══ RECORDS SHOWN ══

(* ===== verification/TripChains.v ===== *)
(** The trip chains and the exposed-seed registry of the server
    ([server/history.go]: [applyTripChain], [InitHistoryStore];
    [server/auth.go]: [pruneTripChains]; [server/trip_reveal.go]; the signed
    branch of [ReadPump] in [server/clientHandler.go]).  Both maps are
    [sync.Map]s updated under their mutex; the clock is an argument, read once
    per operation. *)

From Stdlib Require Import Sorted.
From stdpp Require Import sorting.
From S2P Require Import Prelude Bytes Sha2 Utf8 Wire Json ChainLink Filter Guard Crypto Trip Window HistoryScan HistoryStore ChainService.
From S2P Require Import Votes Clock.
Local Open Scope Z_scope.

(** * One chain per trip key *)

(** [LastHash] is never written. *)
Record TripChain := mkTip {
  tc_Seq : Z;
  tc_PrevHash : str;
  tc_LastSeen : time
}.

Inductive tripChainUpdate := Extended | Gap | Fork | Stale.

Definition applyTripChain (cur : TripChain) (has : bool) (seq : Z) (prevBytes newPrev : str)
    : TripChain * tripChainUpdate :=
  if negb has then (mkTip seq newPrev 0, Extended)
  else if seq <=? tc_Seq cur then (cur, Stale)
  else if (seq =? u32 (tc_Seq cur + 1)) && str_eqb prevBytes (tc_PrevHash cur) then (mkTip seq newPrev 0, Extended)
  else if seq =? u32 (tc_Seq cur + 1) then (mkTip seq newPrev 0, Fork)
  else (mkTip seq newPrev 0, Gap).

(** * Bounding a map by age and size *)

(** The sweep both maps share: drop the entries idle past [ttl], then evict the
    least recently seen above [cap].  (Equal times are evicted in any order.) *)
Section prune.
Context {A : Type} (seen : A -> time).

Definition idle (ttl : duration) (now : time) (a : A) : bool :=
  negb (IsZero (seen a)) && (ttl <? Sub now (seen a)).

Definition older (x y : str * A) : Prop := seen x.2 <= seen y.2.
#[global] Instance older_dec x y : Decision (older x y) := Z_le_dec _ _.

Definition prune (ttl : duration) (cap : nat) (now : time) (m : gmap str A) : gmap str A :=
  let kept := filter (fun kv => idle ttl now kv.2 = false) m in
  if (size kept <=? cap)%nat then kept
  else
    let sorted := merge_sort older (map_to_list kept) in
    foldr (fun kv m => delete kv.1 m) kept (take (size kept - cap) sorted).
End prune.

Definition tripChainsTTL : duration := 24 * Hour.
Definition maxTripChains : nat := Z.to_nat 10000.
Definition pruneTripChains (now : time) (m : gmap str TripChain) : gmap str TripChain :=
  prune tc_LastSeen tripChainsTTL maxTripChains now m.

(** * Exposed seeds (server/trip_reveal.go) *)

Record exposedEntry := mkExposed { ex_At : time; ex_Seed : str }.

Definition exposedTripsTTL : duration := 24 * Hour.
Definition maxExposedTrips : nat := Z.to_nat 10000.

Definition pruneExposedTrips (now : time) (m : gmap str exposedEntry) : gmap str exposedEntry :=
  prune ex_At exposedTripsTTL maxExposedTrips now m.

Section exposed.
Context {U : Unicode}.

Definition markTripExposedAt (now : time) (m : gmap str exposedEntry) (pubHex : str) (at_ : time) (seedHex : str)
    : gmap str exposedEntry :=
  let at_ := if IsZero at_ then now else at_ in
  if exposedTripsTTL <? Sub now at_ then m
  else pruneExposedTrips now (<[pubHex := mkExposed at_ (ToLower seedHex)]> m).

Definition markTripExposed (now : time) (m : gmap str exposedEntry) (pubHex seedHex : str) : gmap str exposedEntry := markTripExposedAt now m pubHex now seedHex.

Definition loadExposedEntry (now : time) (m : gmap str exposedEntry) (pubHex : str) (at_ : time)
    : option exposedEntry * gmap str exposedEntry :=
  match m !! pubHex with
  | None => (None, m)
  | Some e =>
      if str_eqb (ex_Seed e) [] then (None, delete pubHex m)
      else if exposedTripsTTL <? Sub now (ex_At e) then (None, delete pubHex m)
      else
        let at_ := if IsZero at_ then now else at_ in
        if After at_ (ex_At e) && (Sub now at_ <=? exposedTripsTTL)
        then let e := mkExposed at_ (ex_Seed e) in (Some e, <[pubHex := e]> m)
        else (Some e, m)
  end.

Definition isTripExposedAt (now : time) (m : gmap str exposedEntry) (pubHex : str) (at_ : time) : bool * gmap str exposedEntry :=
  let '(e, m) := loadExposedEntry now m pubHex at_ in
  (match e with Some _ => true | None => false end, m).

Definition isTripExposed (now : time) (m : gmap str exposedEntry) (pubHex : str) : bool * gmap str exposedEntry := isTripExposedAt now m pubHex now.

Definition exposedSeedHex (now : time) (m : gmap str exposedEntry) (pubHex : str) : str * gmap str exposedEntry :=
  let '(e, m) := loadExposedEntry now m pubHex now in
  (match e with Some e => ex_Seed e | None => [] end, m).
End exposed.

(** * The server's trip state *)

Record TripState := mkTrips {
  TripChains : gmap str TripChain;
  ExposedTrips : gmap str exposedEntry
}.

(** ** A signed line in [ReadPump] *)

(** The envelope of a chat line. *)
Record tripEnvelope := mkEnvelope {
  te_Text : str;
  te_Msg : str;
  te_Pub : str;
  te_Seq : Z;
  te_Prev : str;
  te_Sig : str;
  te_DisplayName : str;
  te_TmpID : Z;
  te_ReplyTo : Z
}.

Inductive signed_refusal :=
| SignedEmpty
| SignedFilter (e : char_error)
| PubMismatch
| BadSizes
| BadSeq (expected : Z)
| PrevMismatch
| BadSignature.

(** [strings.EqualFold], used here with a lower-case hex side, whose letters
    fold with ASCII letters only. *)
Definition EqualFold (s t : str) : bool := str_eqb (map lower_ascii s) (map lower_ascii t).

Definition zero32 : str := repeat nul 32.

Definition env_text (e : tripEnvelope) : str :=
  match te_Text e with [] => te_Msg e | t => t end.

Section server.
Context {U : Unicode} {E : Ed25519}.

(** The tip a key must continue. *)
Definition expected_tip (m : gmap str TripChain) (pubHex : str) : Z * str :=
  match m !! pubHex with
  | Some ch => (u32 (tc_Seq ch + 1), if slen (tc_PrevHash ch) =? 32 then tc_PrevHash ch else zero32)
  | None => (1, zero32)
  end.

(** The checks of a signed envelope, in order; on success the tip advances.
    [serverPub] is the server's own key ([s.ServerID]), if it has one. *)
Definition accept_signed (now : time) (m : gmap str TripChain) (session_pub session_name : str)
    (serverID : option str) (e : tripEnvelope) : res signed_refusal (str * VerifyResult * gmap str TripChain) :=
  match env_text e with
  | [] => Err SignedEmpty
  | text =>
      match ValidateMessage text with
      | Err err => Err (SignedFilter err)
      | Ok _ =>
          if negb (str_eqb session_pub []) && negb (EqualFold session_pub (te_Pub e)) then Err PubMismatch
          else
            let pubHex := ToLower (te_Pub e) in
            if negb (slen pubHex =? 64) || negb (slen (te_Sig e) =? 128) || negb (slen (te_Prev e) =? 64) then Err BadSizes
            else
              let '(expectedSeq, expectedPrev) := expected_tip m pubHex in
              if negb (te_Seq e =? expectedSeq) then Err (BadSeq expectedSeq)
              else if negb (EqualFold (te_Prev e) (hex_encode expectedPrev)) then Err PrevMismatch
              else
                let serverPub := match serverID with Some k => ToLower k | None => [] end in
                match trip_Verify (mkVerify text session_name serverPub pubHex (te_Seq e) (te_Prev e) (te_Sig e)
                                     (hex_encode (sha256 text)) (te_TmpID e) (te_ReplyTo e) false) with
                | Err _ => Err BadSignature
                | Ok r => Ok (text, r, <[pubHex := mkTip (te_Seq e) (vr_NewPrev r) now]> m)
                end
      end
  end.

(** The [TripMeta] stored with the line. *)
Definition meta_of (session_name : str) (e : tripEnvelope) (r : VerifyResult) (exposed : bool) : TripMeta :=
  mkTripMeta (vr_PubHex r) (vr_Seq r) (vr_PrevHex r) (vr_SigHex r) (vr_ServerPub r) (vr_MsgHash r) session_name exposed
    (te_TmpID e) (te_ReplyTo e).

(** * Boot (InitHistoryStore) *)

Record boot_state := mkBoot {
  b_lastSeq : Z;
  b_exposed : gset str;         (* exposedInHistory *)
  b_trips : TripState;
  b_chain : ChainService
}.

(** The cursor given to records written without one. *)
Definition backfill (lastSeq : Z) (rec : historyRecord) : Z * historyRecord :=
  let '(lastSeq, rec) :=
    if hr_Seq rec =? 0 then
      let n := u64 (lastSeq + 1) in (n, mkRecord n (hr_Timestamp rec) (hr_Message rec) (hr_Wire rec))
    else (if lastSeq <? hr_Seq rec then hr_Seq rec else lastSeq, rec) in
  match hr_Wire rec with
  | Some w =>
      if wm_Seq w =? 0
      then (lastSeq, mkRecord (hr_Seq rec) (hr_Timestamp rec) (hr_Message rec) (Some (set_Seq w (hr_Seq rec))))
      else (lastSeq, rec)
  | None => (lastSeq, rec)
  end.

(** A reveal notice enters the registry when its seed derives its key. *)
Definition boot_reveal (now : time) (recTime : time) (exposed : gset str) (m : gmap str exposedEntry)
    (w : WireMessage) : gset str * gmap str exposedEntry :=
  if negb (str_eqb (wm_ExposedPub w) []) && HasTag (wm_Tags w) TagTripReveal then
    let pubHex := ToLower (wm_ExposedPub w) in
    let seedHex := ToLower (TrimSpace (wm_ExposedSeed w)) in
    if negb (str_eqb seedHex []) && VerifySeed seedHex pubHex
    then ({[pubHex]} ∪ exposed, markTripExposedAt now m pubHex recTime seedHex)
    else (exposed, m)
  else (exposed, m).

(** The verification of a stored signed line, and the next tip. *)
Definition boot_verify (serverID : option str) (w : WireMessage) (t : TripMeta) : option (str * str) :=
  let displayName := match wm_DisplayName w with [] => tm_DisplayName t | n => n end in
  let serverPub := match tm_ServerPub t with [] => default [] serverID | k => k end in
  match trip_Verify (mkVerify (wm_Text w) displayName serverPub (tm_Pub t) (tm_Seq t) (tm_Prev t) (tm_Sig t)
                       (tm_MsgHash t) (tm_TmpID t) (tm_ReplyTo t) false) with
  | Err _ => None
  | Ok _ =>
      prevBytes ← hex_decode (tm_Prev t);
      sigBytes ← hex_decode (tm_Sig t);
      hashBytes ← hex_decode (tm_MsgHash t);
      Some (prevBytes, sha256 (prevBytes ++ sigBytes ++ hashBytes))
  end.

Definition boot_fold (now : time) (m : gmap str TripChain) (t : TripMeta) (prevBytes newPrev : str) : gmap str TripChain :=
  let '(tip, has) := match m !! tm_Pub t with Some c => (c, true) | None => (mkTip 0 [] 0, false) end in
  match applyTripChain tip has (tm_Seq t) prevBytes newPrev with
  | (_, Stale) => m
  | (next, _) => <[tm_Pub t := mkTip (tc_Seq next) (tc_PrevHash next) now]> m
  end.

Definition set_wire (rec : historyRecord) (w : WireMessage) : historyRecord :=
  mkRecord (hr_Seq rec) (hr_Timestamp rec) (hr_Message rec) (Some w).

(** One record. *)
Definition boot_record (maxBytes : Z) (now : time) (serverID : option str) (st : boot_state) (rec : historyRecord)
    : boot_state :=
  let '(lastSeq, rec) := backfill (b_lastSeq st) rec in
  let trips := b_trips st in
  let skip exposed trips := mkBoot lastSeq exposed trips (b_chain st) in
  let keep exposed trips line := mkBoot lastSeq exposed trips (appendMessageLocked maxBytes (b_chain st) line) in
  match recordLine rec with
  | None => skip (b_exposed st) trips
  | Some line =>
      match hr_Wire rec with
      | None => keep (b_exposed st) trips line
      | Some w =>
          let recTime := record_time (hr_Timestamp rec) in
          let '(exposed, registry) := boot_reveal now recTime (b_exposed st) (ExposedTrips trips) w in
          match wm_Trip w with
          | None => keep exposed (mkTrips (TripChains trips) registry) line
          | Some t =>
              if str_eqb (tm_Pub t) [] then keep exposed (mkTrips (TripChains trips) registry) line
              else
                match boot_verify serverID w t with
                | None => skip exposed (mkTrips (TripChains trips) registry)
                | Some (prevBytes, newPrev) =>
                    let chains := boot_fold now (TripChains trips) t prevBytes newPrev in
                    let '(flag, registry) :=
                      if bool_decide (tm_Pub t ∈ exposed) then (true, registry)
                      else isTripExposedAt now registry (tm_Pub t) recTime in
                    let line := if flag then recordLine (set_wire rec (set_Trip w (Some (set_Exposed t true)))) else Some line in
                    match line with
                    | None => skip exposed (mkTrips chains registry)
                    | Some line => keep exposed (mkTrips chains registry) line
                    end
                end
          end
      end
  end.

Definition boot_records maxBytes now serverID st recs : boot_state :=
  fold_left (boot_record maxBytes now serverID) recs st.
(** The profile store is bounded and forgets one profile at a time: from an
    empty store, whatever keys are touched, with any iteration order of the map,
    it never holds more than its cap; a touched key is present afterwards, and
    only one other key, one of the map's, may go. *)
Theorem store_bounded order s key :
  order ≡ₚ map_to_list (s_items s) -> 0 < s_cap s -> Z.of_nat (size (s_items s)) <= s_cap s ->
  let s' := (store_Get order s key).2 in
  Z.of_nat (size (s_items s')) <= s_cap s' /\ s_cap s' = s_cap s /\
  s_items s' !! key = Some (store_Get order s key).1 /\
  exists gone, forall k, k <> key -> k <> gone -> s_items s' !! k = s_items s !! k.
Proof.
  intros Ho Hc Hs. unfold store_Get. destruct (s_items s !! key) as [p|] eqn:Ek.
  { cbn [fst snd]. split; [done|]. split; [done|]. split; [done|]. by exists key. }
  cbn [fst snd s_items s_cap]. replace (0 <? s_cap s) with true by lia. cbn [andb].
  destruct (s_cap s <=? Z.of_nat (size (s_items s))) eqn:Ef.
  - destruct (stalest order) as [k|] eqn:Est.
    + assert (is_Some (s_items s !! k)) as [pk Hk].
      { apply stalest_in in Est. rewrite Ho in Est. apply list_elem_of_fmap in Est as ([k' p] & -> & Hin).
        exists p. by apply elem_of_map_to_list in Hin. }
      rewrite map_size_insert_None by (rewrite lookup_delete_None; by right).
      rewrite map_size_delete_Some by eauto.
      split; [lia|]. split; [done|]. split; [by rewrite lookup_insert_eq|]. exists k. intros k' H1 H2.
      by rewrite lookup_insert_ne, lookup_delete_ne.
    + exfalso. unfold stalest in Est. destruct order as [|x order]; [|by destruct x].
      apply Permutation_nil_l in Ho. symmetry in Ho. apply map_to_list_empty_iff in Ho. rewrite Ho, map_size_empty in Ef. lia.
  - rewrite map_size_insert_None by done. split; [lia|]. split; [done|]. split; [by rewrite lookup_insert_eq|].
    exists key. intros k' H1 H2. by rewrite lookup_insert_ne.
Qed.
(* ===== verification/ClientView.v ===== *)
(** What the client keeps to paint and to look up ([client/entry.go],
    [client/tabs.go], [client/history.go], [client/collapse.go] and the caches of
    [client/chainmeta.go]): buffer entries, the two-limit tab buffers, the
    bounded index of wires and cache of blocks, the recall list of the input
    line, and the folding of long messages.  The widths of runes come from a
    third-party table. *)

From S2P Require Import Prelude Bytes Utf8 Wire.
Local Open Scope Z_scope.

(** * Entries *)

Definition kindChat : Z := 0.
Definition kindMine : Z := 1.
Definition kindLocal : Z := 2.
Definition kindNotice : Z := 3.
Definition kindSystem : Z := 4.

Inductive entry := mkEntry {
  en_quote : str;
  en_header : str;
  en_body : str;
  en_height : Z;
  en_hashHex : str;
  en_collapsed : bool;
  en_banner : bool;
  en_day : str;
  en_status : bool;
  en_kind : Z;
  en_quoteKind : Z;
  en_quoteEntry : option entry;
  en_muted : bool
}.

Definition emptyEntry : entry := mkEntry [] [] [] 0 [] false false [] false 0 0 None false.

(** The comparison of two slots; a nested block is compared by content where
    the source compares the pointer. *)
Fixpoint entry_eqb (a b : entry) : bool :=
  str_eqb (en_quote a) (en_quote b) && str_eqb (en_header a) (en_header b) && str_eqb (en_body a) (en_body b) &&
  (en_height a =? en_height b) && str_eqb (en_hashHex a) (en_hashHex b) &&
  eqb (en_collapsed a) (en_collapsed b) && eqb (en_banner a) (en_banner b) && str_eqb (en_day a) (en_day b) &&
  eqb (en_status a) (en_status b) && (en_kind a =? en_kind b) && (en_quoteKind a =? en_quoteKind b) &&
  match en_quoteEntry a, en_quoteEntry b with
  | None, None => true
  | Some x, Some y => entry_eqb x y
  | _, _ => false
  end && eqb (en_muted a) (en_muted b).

═══

* [PROMPT]:
The lines above, starting at the one with "From S2P Require Import Prelude Bytes Sha2" and ending at the one with "(** * Bounding a map by age and size *)", are the only ones to return, exactly as written.

* [ANSWER SPACE]:
From S2P Require Import Prelude Bytes Sha2 Utf8 Wire Json ChainLink Filter Guard Crypto Trip Window HistoryScan HistoryStore ChainService.
From S2P Require Import Votes Clock.
Local Open Scope Z_scope.

(** * One chain per trip key *)

(** [LastHash] is never written. *)
Record TripChain := mkTip {
  tc_Seq : Z;
  tc_PrevHash : str;
  tc_LastSeen : time
}.

Inductive tripChainUpdate := Extended | Gap | Fork | Stale.

Definition applyTripChain (cur : TripChain) (has : bool) (seq : Z) (prevBytes newPrev : str)
    : TripChain * tripChainUpdate :=
  if negb has then (mkTip seq newPrev 0, Extended)
  else if seq <=? tc_Seq cur then (cur, Stale)
  else if (seq =? u32 (tc_Seq cur + 1)) && str_eqb prevBytes (tc_PrevHash cur) then (mkTip seq newPrev 0, Extended)
  else if seq =? u32 (tc_Seq cur + 1) then (mkTip seq newPrev 0, Fork)
  else (mkTip seq newPrev 0, Gap).

(** * Bounding a map by age and size *)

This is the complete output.